FAQs on Fire Extinguisher - The Life Saviour
1. What are multipurpose extinguishers?
The majority of portable extinguishers are approved for use with several types of fire. For instance, a BC-rated extinguisher can be used to put out fires involving electrical equipment that is electrified and flammable substances. For use with fires involving common combustibles, flammable liquids, and powered electrical equipment, an extinguisher with an ABC rating is appropriate. A symbol for each kind of danger should be included on any extinguisher that is approved for use with multiple hazards. These are called multipurpose extinguishers.
2. What are Class K fires?
Grease made from animals or plants, as well as flammable cooking liquids like cooking oil, are the main sources of fuel for Class K fires. These liquids become volatile and quickly ignite when heated to high temperatures. They also spread quickly as a result of their great flammability.
Commercial kitchens, including restaurants but also corporate cafeterias, food trucks, bakeries, and other food enterprises, are where Class K fires are most likely to occur. Class K fire extinguishers should be provided for these establishments as part of a comprehensive fire safety strategy.

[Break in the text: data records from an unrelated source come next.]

(** * libinput-gestures-qt: the configuration engine and the key-combo translator

    A shallow embedding of the text-processing core of
    [libinput_gestures_qt/main.py]: [read_config], [write_config],
    [fix_config], [resub_config], [find_key_combo],
    [GesturesApp.prepare_config_for_displaying], [GesturesApp.sort_config],
    [GesturesApp.delete_entry] and [EditGestures.save_changes], together with
    the three module-level dictionaries.

    Modelling conventions.
    - A Python [str] is a [string]; a character is an [ascii], read as the
      code point 0..255.  The [str] methods below are given with the behaviour
      CPython has on that range.
    - A Python exception is a value of [exception]; code that can raise
      returns a [result].
    - The configuration file is a [store]: [None] when the file is absent,
      [Some text] otherwise. *)

From Stdlib Require Import ZArith Ascii String List DecimalString Lia Sorted.
From stdpp Require Import gmap strings list.

(** ** Exceptions *)

Inductive exception : Type :=
| IndexError
| KeyError.

Inductive result (A : Type) : Type :=
| Ok (a : A)
| Raise (e : exception).

Arguments Ok {A} a.
Arguments Raise {A} e.

#[global] Instance result_ret : MRet result := fun _ a => Ok a.

#[global] Instance result_bind : MBind result := fun _ _ f m =>
  match m with
  | Ok a => f a
  | Raise e => Raise e
  end.

#[global] Instance result_fmap : FMap result := fun _ _ f m =>
  match m with
  | Ok a => Ok (f a)
  | Raise e => Raise e
  end.

(** ** Python built-ins *)

Module Py.

Definition TAB : ascii := "009"%char.
Definition LF : ascii := "010"%char.
Definition CR : ascii := "013"%char.
Definition SPACE : ascii := " "%char.
Definition QUOTE : ascii := "034"%char.
Definition PLUS : ascii := "+"%char.

(** The one-character string [c]. *)
Definition chr (c : ascii) : string := String c EmptyString.

(** [str.isspace] on a single character below U+0100. *)
Definition isspace (c : ascii) : bool :=
  let n := nat_of_ascii c in
  ((9 <=? n) && (n <=? 13)) || ((28 <=? n) && (n <=? 32))
  || (n =? 133) || (n =? 160).

(** [str.lower] on a single character below U+0100: the letters A-Z and the
    Latin-1 capitals U+00C0..U+00DE (U+00D7, the multiplication sign, is not
    a letter). *)
Definition lower_char (c : ascii) : ascii :=
  let n := nat_of_ascii c in
  if ((65 <=? n) && (n <=? 90))
     || ((192 <=? n) && (n <=? 222) && negb (n =? 215))
  then ascii_of_nat (n + 32) else c.

Fixpoint lower (s : string) : string :=
  match s with
  | EmptyString => EmptyString
  | String c s' => String (lower_char c) (lower s')
  end.

(** [len(s) > 0], the truth value of a [str]. *)
Definition truthy (s : string) : bool :=
  match s with
  | EmptyString => false
  | String _ _ => true
  end.

(** [s.startswith(p)]. *)
Fixpoint startswith (p s : string) : bool :=
  match p, s with
  | EmptyString, _ => true
  | String _ _, EmptyString => false
  | String a p', String b s' => bool_decide (a = b) && startswith p' s'
  end.

(** [s.endswith(p)]. *)
Fixpoint endswith (p s : string) : bool :=
  bool_decide (s = p) ||
  match s with
  | EmptyString => false
  | String _ s' => endswith p s'
  end.

(** [p in s]. *)
Fixpoint contains (p s : string) : bool :=
  startswith p s ||
  match s with
  | EmptyString => false
  | String _ s' => contains p s'
  end.

(** [s.replace(c, r)] for a one-character pattern [c]. *)
Fixpoint replace (c : ascii) (r : string) (s : string) : string :=
  match s with
  | EmptyString => EmptyString
  | String a s' =>
      if bool_decide (a = c) then r +:+ replace c r s'
      else String a (replace c r s')
  end.

(** [sep.join(l)]. *)
Fixpoint join (sep : string) (l : list string) : string :=
  match l with
  | [] => EmptyString
  | [x] => x
  | x :: l' => x +:+ sep +:+ join sep l'
  end.
Lemma C1_unsupported_shape_witness :
  make_hooks_compatible (suite_of_hooks [VInt 3; VStr "X"])
  = (suite_of_hooks [VInt 3; VStr "X"], Raise (RuntimeError (VInt 3)))
  ∧ ∀ v, (make_hooks_compatible (suite_of_hooks mixed_hooks)).2 ≠ Raise (RuntimeError v).
Proof.
  split.
  - apply (C1_unsupported_shape
             {[ "executor" := VDict {[ "hooks" := VList [VInt 3; VStr "X"] ]} ]}
             {[ "hooks" := VList [VInt 3; VStr "X"] ]} (VInt 3) [VStr "X"]);
      reflexivity.
  - apply (C1_unsupported_shape
             {[ "executor" := VDict {[ "hooks" := VList mixed_hooks ]} ]}
             {[ "hooks" := VList mixed_hooks ]}
             (VStr "X") [VDict {[ "class" := VStr "Y" ]}]);
      [reflexivity | reflexivity | left; reflexivity].
Defined.

(** C7.  Whenever make_hooks_compatible raises its RuntimeError on a
    suite, make_external raises the same error to its caller and leaves
    the suite as delete_archival made it: [archive] and
    [executor.archive] are gone and every other entry of the suite and of
    [executor] is as it was, so none of update_test_data, update_shell and
    update_exclude_tags was applied.  The call inside make_external, on
    the suite without its archive keys, raises the same error. *)
Theorem C7_not_atomic suite suite' v :
  make_hooks_compatible suite = (suite', Raise (RuntimeError v)) →
  ∃ m m' : gmap string value,
    suite = VDict m
    ∧ delete_archival suite = (VDict m', Ok tt)
    ∧ make_hooks_compatible (VDict m') = (VDict m', Raise (RuntimeError v))
    ∧ make_external suite = (VDict m', Raise (RuntimeError v))
    ∧ m' !! "archive" = None
    ∧ lookup_path ["executor"; "archive"] (VDict m') = None
    ∧ (∀ k, k ≠ "archive" → k ≠ "executor" → m' !! k = m !! k)
    ∧ (∀ k, k ≠ "archive" →
         lookup_path ["executor"; k] (VDict m') = lookup_path ["executor"; k] (VDict m)).
Proof.
  intros Hm.
  apply make_hooks_compatible_RuntimeError_inv in Hm
    as (m & e & rest & -> & Hex & Hh & Hs & Hd).
  destruct (delete_archival_hooks m e _ Hex Hh) as (m' & e' & Hdel & Hex' & Hh').
  assert (Hm' : make_hooks_compatible (VDict m') = (VDict m', Raise (RuntimeError v))).
  { by rewrite (make_hooks_compatible_list m' e' v rest Hex' Hh'), Hs, Hd. }
  destruct (delete_archival_ok m) as (m'' & Hdel'' & Ha & Hea & Hk & Hek).
  { simpl. by rewrite Hex. }
  rewrite Hdel in Hdel''. injection Hdel'' as <-.
  exists m, m'. repeat split; try done.
  by apply (make_external_raise _ _ (VDict m')).
Qed.

Lemma C7_not_atomic_witness :
  ∃ m' : gmap string value,
    make_external C7_doc = (VDict m', Raise (RuntimeError VNone))
    ∧ m' !! "archive" = None.
Proof.
  assert (H : make_hooks_compatible C7_doc = (C7_doc, Raise (RuntimeError VNone)))
    by reflexivity.
  destruct (C7_not_atomic C7_doc C7_doc VNone H)
    as (m & m' & _ & _ & _ & Hext & Ha & _).
  exists m'. split; assumption.
Defined.

Lemma keep_by_class_not_mapping (pre : list (gmap string value)) x post :
  Forall (fun p => is_Some (p !! "class")) pre →
  is_dict x = false →
  keep_by_class ((VDict <$> pre) ++ x :: post) = Raise TypeError.
Proof.
  intros Hpre Hx. induction Hpre as [|p pre [c Hc] _ IH].
  - simpl. by destruct x.
  - change (keep_by_class (VDict p :: ((VDict <$> pre) ++ x :: post))
            = Raise TypeError).
    cbn [keep_by_class py_getitem]. by rewrite Hc, IH.
Qed.

Lemma keep_by_class_missing (pre : list (gmap string value)) d post :
  Forall (fun p => is_Some (p !! "class")) pre →
  d !! "class" = None →
  keep_by_class ((VDict <$> pre) ++ VDict d :: post) = Raise KeyError.
Proof.
  intros Hpre Hd. induction Hpre as [|p pre [c Hc] _ IH].
  - simpl. by rewrite Hd.
  - change (keep_by_class (VDict p :: ((VDict <$> pre) ++ VDict d :: post))
            = Raise KeyError).
    cbn [keep_by_class py_getitem]. by rewrite Hc, IH.
Qed.

(** C10, as stated, fails: the first element is a mapping and the third is
    a mapping without [class], but the string between them is reached
    first, and [hook["class"]] on a string raises TypeError. *)
Lemma C10_counterexample :
  hooks_with_string_between !! 0%nat = Some (VDict {[ "class" := VStr "A" ]})
  ∧ hooks_with_string_between !! 2%nat = Some (VDict ∅)
  ∧ lookup_path ["class"] (VDict ∅) = None
  ∧ make_hooks_compatible (suite_of_hooks hooks_with_string_between)
    = (suite_of_hooks hooks_with_string_between, Raise TypeError)
  ∧ (make_hooks_compatible (suite_of_hooks hooks_with_string_between)).2
    ≠ Raise KeyError.
Proof.
  split; [reflexivity|]. split; [reflexivity|]. split; [reflexivity|].
  split; [vm_compute; reflexivity|].
  vm_compute. discriminate.
Qed.

(** C10, amended.  When the hooks are a list in which a mapping without
    [class] comes after mappings that all have one (none, one or more),
    make_hooks_compatible raises the KeyError of [hook["class"]], not the
    unsupported-shape RuntimeError, and leaves the suite as it was,
    whatever follows that mapping.  When the first element is a mapping
    and an element that is not a mapping comes after mappings that all
    have a [class], [hook["class"]] on that element raises TypeError, so
    that a mapping without [class] further on is not reached. *)
Theorem C10_missing_class (m e : gmap string value) :
  m !! "executor" = Some (VDict e) →
  (∀ (pre : list (gmap string value)) d post,
     e !! "hooks" = Some (VList ((VDict <$> pre) ++ VDict d :: post)) →
     Forall (fun p => is_Some (p !! "class")) pre →
     d !! "class" = None →
     make_hooks_compatible (VDict m) = (VDict m, Raise KeyError)
     ∧ ∀ v, (make_hooks_compatible (VDict m)).2 ≠ Raise (RuntimeError v))
  ∧ (∀ (p : gmap string value) (pre : list (gmap string value)) x post,
       e !! "hooks" = Some (VList ((VDict <$> p :: pre) ++ x :: post)) →
       Forall (fun p => is_Some (p !! "class")) (p :: pre) →
       is_dict x = false →
       make_hooks_compatible (VDict m) = (VDict m, Raise TypeError)).
Proof.
  intros Hex. split.
  - intros pre d post Hh Hpre Hd.
    assert (Hm : make_hooks_compatible (VDict m) = (VDict m, Raise KeyError)).
    { pose proof (keep_by_class_missing pre d post Hpre Hd) as Hk.
      destruct pre as [|p pre].
      - rewrite (make_hooks_compatible_list m e (VDict d) post Hex Hh).
        cbn [is_str is_dict].
        change (VDict d :: post) with ((VDict <$> []) ++ VDict d :: post).
        by rewrite Hk.
      - rewrite (make_hooks_compatible_list m e (VDict p)
                   (fmap (M:=list) VDict pre ++ VDict d :: post) Hex Hh).
        cbn [is_str is_dict].
        change (VDict p :: (VDict <$> pre) ++ VDict d :: post)
          with ((VDict <$> p :: pre) ++ VDict d :: post).
        by rewrite Hk. }
    split; [done|]. intros v. by rewrite Hm.
  - intros p pre x post Hh Hpre Hx.
    pose proof (keep_by_class_not_mapping (p :: pre) x post Hpre Hx) as Hk.
    rewrite (make_hooks_compatible_list m e (VDict p)
               (fmap (M:=list) VDict pre ++ x :: post) Hex Hh).
    cbn [is_str is_dict].
    change (VDict p :: (VDict <$> pre) ++ x :: post)
      with ((VDict <$> p :: pre) ++ x :: post).
    by rewrite Hk.
Qed.

Lemma C10_missing_class_witness :
  make_hooks_compatible
    (suite_of_hooks [VDict {[ "class" := VStr "A" ]}; VDict ∅; VStr "x"])
  = (suite_of_hooks [VDict {[ "class" := VStr "A" ]}; VDict ∅; VStr "x"], Raise KeyError)
  ∧ make_hooks_compatible
      (suite_of_hooks [VDict {[ "class" := VStr "A" ]}; VStr "x"; VDict ∅])
    = (suite_of_hooks [VDict {[ "class" := VStr "A" ]}; VStr "x"; VDict ∅],
       Raise TypeError).
Proof.
  split.
  - assert (Hex : ({[ "executor" :=
                        VDict {[ "hooks" :=
                          VList [VDict {[ "class" := VStr "A" ]}; VDict ∅; VStr "x"] ]} ]}
                    : gmap string value) !! "executor"
                  = Some (VDict {[ "hooks" :=
                            VList [VDict {[ "class" := VStr "A" ]}; VDict ∅; VStr "x"] ]}))
      by (vm_compute; reflexivity).
    apply (proj1 (C10_missing_class _ _ Hex) [ {[ "class" := VStr "A" ]} ] ∅ [VStr "x"]).
    + reflexivity.
    + repeat constructor. exists (VStr "A"). reflexivity.
    + reflexivity.
  - assert (Hex : ({[ "executor" :=
                        VDict {[ "hooks" :=
                          VList [VDict {[ "class" := VStr "A" ]}; VStr "x"; VDict ∅] ]} ]}
                    : gmap string value) !! "executor"
                  = Some (VDict {[ "hooks" :=
                            VList [VDict {[ "class" := VStr "A" ]}; VStr "x"; VDict ∅] ]}))
      by (vm_compute; reflexivity).
    apply (proj2 (C10_missing_class _ _ Hex)
             {[ "class" := VStr "A" ]} [] (VStr "x") [VDict ∅]).
    + reflexivity.
    + repeat constructor. exists (VStr "A"). reflexivity.
    + reflexivity.
Defined.

(** * Chains of setdefault *)

Lemma mappings_along_empty path : mappings_along path (VDict ∅) = true.
Proof. destruct path; simpl; [done|]. by rewrite lookup_empty. Qed.

Lemma lookup_path_empty_inv path v :
  lookup_path path (VDict ∅) = Some v → path = [] ∧ v = VDict ∅.
Proof.
  destruct path; simpl; [by intros [= <-]|]. by rewrite lookup_empty.
Qed.

Lemma lookup_path_mappings path v (d : gmap string value) :
  lookup_path path v = Some (VDict d) → mappings_along path v = true.
Proof.
  revert v. induction path as [|k path IH]; intros v; simpl.
  - by intros [= ->].
  - destruct v as [| | | | |m]; try discriminate.
    destruct (m !! k) as [c|]; simpl; [apply IH | discriminate].
Qed.

Section setdefault_path.
Variable leaf : stmt.
(** * TDC molecular oracles: score modifiers, SA estimator, formula parsing,
    retrosynthesis tree analysis

  A shallow embedding of [tdc/chem_utils/oracle.py].

  Conventions of the embedding.
  - Python floats are idealised as real numbers ([R]); JSON numbers of the
    retrosynthesis result are rationals ([Q]) so that the tree analysis
    computes.
  - A Python call either returns a value or raises: [result A].
  - A Python string is a sequence of code points ([PyStr.str]); the
    interpreter's table of decimal digits and its limit on integer texts are
    the fields of [PyStr.Interpreter].
  - A cell of an [np.int32] array holds its value modulo 2^32 ([int32]).
  - The chemistry toolkit (RDKit), the pickled artifacts and scipy's
    [gmean] are external collaborators: they are the fields of the record
    [Toolkit], and every definition that reaches them takes a toolkit. *)

From Stdlib Require Import Reals Lra Lia ZArith QArith Qround List String Ascii Bool.
Import ListNotations.

Set Implicit Arguments.
Set Warnings "-register-all".

(** ** Python results *)

Module Py.

Inductive exn : Set :=
| AssertionError      (* a failed [assert] *)
| ZeroDivisionError   (* [/] on Python numbers with a zero divisor *)
| ArgumentError       (* Boost.Python: [None] handed to an RDKit function *)
| KeyError            (* [d[k]] with [k] not in [d] *)
| ValueError          (* [math.log] outside its domain, [int] on too long a text *)
| OutOfFuel.          (* artefact of the model, see [tree_analysis_fuel_enough] *)

Inductive result (A : Type) : Type :=
| Ok (a : A)
| Raise (e : exn).

Arguments Ok {A} a.
Arguments Raise {A} e.

Definition bind {A B : Type} (r : result A) (k : A -> result B) : result B :=
  match r with
  | Ok a => k a
  | Raise e => Raise e
  end.

Definition returns {A : Type} (r : result A) : Prop := exists a, r = Ok a.

End Py.

Import Py.

Notation "x <- e ;; k" := (bind e (fun x => k))
(at level 61, e at next level, right associativity).
Lemma open_after_sorted pre rest :
  posts = pre ++ rest -> StronglySorted Z.gt (map right (open_after pre)).
Proof.
  intros Hposts. pose proof Hord as Ho. rewrite Hposts in Ho.
  apply ForallOrdPairs_app_inv in Ho as (Hpre & _ & _).
  unfold open_after. destruct (last pre) as [p'|] eqn:Hlast; [|constructor].
  apply still_open_sorted; [assumption|].
  apply last_Some in Hlast as [l ->].
  apply ForallOrdPairs_app_inv in Hpre as (_ & _ & Hcross).
  intros q Hq. apply in_app_or in Hq as [Hq|[<-|[]]]; [|lia].
  destruct (Hcross q p' Hq); [now left|lia].
Qed.

Lemma open_after_next pre p rest :
  posts = pre ++ p :: rest ->
  List.filter (fun q => left p <=? right q) (open_after pre)
  = List.filter (still_open (left p)) pre.
Proof.
  intros Hposts. pose proof Hord as Ho. rewrite Hposts in Ho.
  apply ForallOrdPairs_app_inv in Ho as (_ & _ & Hcross).
  unfold open_after. destruct (last pre) as [p'|] eqn:Hlast.
  - rewrite filter_filter. apply filter_ext_in. intros q Hq.
    assert (Hp' : in_order p' p).
    { apply Hcross; [|now left]. apply list_elem_of_In. now apply last_Some_elem_of. }
    unfold in_order in Hp'. unfold still_open.
    destruct (right q - left q >? 1); bool_cases.
  - apply last_None in Hlast. subst pre. reflexivity.
Qed.

Lemma open_after_snoc pre p :
  left p < right p ->
  open_after (pre ++ [p])
  = List.filter (still_open (left p)) pre ++ (if right p - left p >? 1 then [p] else []).
Proof.
  intros Hp. unfold open_after. rewrite last_snoc, List.filter_app. simpl.
  unfold still_open at 2. destruct (right p - left p >? 1); bool_cases.
Qed.

Lemma threaded_step pre p rest s :
  posts = pre ++ p :: rest ->
  threaded posts cur pre s ->
  exists s', loop_body cur p s = (Ok tt, s') /\ threaded posts cur (pre ++ [p]) s'.
Proof.
  intros Hposts [Hlev Hdep Hopen Hlines Hdepths Hnb].
  destruct (loop_body_split cur p s) as (keep & popped & Hsplit & Hall & Htop & Hrun).
  eexists. split; [exact Hrun|].
  assert (Hp : left p < right p).
  { rewrite List.Forall_forall in Hlr. apply Hlr. rewrite Hposts.
    apply in_or_app. right. now left. }
  assert (Hkeep : keep = map right (ancestors posts p)).
  { rewrite (ancestors_still_open pre p rest Hposts), <- (open_after_next pre p rest Hposts).
    rewrite <- filter_map_right, <- Hlev, Hsplit.
    symmetry. apply sorted_keep; try assumption.
    rewrite <- Hsplit, Hlev. now apply (open_after_sorted pre (p :: rest)). }
  assert (Hn : length (levels s) = (length keep + length popped)%nat)
    by now rewrite Hsplit, length_app.
  assert (Hk : length keep = length (ancestors posts p))
    by now rewrite Hkeep, length_map.
  assert (Hnew : levels (after_post cur p (closed_by (length popped) keep s))
                 = map right (open_after (pre ++ [p]))).
  { rewrite (open_after_snoc pre p Hp), map_app,
      <- (ancestors_still_open pre p rest Hposts), <- Hkeep.
    unfold after_post, closed_by.
    destruct (right p - left p >? 1); simpl; [reflexivity|now rewrite app_nil_r]. }
  unfold after_post, closed_by in *.
  destruct (right p - left p >? 1); simpl in *; split; simpl; try assumption.
  - reflexivity.
  - rewrite !open_posts_app, open_posts_repeat, Hopen, Hn, length_app.
    unfold post_line. rewrite open_posts_cons, open_posts_nil. simpl. lia.
  - rewrite !lines_app, lines_repeat, Hlines, map_app, app_nil_r. reflexivity.
  - rewrite !line_depths_app, line_depths_repeat, Hdepths, map_app,
      !open_posts_app, open_posts_repeat, Hopen.
    simpl. rewrite ?app_nil_r. do 3 f_equal. lia.
  - apply never_below_app. split.
    + apply never_below_app. split; [assumption|].
      apply never_below_repeat. rewrite Hopen. lia.
    + rewrite open_posts_app, open_posts_repeat, Hopen. simpl. split; [lia|exact I].
  - lia.
  - rewrite !open_posts_app, open_posts_repeat, Hopen, Hn.
    unfold post_line. rewrite !open_posts_cons, open_posts_nil. simpl. lia.
  - rewrite !lines_app, lines_repeat, Hlines, map_app, !app_nil_r. reflexivity.
  - rewrite !line_depths_app, line_depths_repeat, Hdepths, map_app,
      !open_posts_app, open_posts_repeat, Hopen.
    simpl. rewrite ?app_nil_r. do 3 f_equal. lia.
  - apply never_below_app. split; [apply never_below_app; split|].
    + apply never_below_app. split; [assumption|].
      apply never_below_repeat. rewrite Hopen. lia.
    + rewrite open_posts_app, open_posts_repeat, Hopen. simpl. split; [lia|exact I].
    + rewrite !open_posts_app, open_posts_repeat, Hopen.
      unfold post_line. rewrite open_posts_cons, open_posts_nil. simpl. split; [lia|exact I].
Qed.

Lemma threaded_run rest :
  forall pre s,
    posts = pre ++ rest ->
    threaded posts cur pre s ->
    exists s', for_each rest (loop_body cur) s = (Ok tt, s') /\ threaded posts cur posts s'.
Proof.
  induction rest as [|p rest IH]; intros pre s Hposts Hth.
  - exists s. split; [reflexivity|]. rewrite app_nil_r in Hposts. now subst pre.
  - destruct (threaded_step pre p rest s Hposts Hth) as (s1 & Hrun1 & Hth1).
    destruct (IH (pre ++ [p]) s1) as (s2 & Hrun2 & Hth2);
      [now rewrite <- app_assoc|assumption|].
    exists s2. split; [|assumption].
    simpl. unfold bind. rewrite Hrun1. exact Hrun2.
Qed.

End WellFormed.
(** Through the attribute removeCalibrationPoint a point can only be
    removed by its world coordinates, never by a screen point: with
    fewer than two arguments the handler fails and changes nothing;
    with exactly two (a screen point) it reads its third and fourth
    arguments out of range; and whenever it succeeds, every
    calibration point whose world coordinates differ from the first
    three arguments is still there, in the same order. *)
Theorem attribute_removeCalibrationPoint_by_world_only {O : Type} `{Renderable O}
    (stof : string -> option R) (unlessSetDefault : bool) (args : Values.Values)
    (cam : Camera O) :
  ((List.length args < 2)%nat ->
     attribute_removeCalibrationPoint stof unlessSetDefault args cam = Some (false, cam))
  /\ (List.length args = 2%nat ->
        attribute_removeCalibrationPoint stof unlessSetDefault args cam = None)
  /\ (forall cam',
        attribute_removeCalibrationPoint stof unlessSetDefault args cam = Some (true, cam') ->
        exists a0 a1 a2 rest,
          args = a0 :: a1 :: a2 :: rest
          /\ List.filter
               (fun q => negb (vec3_eqb (world q)
                                 (mkVec3 (asFloat stof a0) (asFloat stof a1) (asFloat stof a2))))
               (_calibrationPoints cam')
             = List.filter
                 (fun q => negb (vec3_eqb (world q)
                                   (mkVec3 (asFloat stof a0) (asFloat stof a1) (asFloat stof a2))))
                 (_calibrationPoints cam)).
Proof.
  assert (Hworld : forall a0 a1 a2 u cam',
            removeCalibrationPoint [asFloat stof a0; asFloat stof a1; asFloat stof a2] u cam
            = Some cam' ->
            List.filter
              (fun q => negb (vec3_eqb (world q)
                                (mkVec3 (asFloat stof a0) (asFloat stof a1) (asFloat stof a2))))
              (_calibrationPoints cam')
            = List.filter
                (fun q => negb (vec3_eqb (world q)
                                  (mkVec3 (asFloat stof a0) (asFloat stof a1) (asFloat stof a2))))
                (_calibrationPoints cam)).
  { intros a0 a1 a2 u cam'. unfold removeCalibrationPoint. cbn [List.length Nat.eqb nth].
    destruct (removeWorldLoop _ 0 _ u _ _ _) as [[[pts sel] objs]|] eqn:Hr; [|discriminate].
    intros [= <-]. cbn [set_points _calibrationPoints].
    eapply removeWorldLoop_keeps_others; eauto. }
  unfold attribute_removeCalibrationPoint.
  destruct args as [|a0 [|a1 [|a2 [|a3 rest]]]]; cbn [List.length Nat.ltb Nat.leb Nat.eqb].
  - split; [reflexivity|]. split; [discriminate|]. intros cam' [=].
  - split; [reflexivity|]. split; [discriminate|]. intros cam' [=].
  - split; [lia|]. split; [reflexivity|]. intros cam' [=].
  - split; [lia|]. split; [discriminate|]. intros cam'. cbn [lookup list_lookup].
    destruct (removeCalibrationPoint _ unlessSetDefault cam) as [cam1|] eqn:Hr; [|discriminate].
    intros [= <-]. exists a0, a1, a2, []. split; [reflexivity|]. eapply Hworld; eauto.
  - split; [lia|]. split; [discriminate|]. intros cam'. cbn [lookup list_lookup].
    destruct (Values.asInt a3) as [u|]; [|discriminate].
    destruct (removeCalibrationPoint _ _ cam) as [cam1|] eqn:Hr; [|discriminate].
    intros [= <-]. exists a0, a1, a2, (a3 :: rest). split; [reflexivity|]. eapply Hworld; eauto.
Qed.
(** The query [getByIds] accumulates, as its loop builds it: every
    element leaves its segment and a trailing ampersand, then the type is
    appended. *)
Definition accumulated (ids : list Js.value) (type : Js.value) : string :=
  String.concat "" (map (fun item => Js.plus "ids=" item ++ "&") ids)
  ++ Js.plus "type=" type.

(** [s] ends with [suffix]. *)
Definition ends_with (suffix s : string) : Prop :=
  exists pre : string, s = pre ++ suffix.

(** ** Statements that are tested against the code *)

(** [getAll] without a type hands the URL builder no [type] parameter. *)
Definition getAll_omits_type_filter : Prop :=
  let r := request_of (CallGetAll Js.undefined) in
  actionName (url r) = "GetAll"
  /\ param_omitted "type" (queryStrings (url r)) = true.

(** [search("news")] without a type hands the URL builder the query and
    no [type] parameter. *)
Definition search_news_has_no_type_filter : Prop :=
  let r := request_of (CallSearch (Js.str "news") Js.undefined) in
  actionName (url r) = "SearchMedia"
  /\ param_value "query" (queryStrings (url r)) = Js.str "news"
  /\ param_omitted "type" (queryStrings (url r)) = true.

(** ** The six methods by name *)

Inductive Method : Type :=
| GetById | GetByIds | GetAll | GetAncestors | GetChildren | Search.

Definition method_of (c : Invocation) : Method :=
  match c with
  | CallGetById _ _ => GetById
  | CallGetByIds _ _ => GetByIds
  | CallGetAll _ => GetAll
  | CallGetAncestors _ _ => GetAncestors
  | CallGetChildren _ _ => GetChildren
  | CallSearch _ _ => Search
  end.

(** The method hands [getApiUrl] an array of object literals (every
    method but [getByIds], which hands it a string). *)
Definition passes_parameter_array (c : Invocation) : bool :=
  match c with
  | CallGetByIds _ _ => false
  | _ => true
  end.

(** What the loop of [getByIds] leaves in [query] for a sequence of ids. *)
Definition ids_part (ids : list Js.value) : string :=
  String.concat "" (map (fun item => Js.plus "ids=" item ++ "&") ids).

(** The characters the ids take once coerced to strings. *)
Definition rendered_length (ids : list Js.value) : nat :=
  list_sum (map (fun item => String.length (Js.to_string item)) ids).

(** The literal each method puts in front of the context in its failure
    message. *)
Definition failure_prefix (m : Method) : string :=
  match m with
  | GetById => "Failed to retreive entity data for id "
  | GetByIds => "Failed to retreive entity data for ids "
  | GetAll => "Failed to retreive entity data for type "
  | GetAncestors => "Failed to retreive ancestor data for id "
  | GetChildren => "Failed to retreive child data for id "
  | Search => "Failed to retreive entity data for query "
  end.

(** ** Examples from the documentation comments *)

Example to_string_values :
  map Js.to_string
    [Js.number 0; Js.number (-42); Js.number 1234; Js.str "Media";
     Js.undefined; Js.null; Js.boolean true]
  = ["0"; "-42"; "1234"; "Media"; "undefined"; "null"; "true"].
Proof. reflexivity. Qed.

Example array_to_string_values :
  Js.array_to_string [Js.number 1; Js.undefined; Js.number 3] = "1,,3".
Proof. reflexivity. Qed.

3. Give the conditions under which combustion occurs. Why is it harder to burn certain combustible substances than other ones?
Some combustible materials are more challenging to burn than others because they ignite at various temperatures. Some compounds burn more readily than others because they have lower ignition temperatures. When determining a substance's combustibility, the temperature at which it ignites is crucial.
To burn the fuel the following points are necessary:
The existence of something combustible, like coal, natural gas, or wood.
The availability of air to supply oxygen.
The fuel temperature may be raised above its ignition point using heat.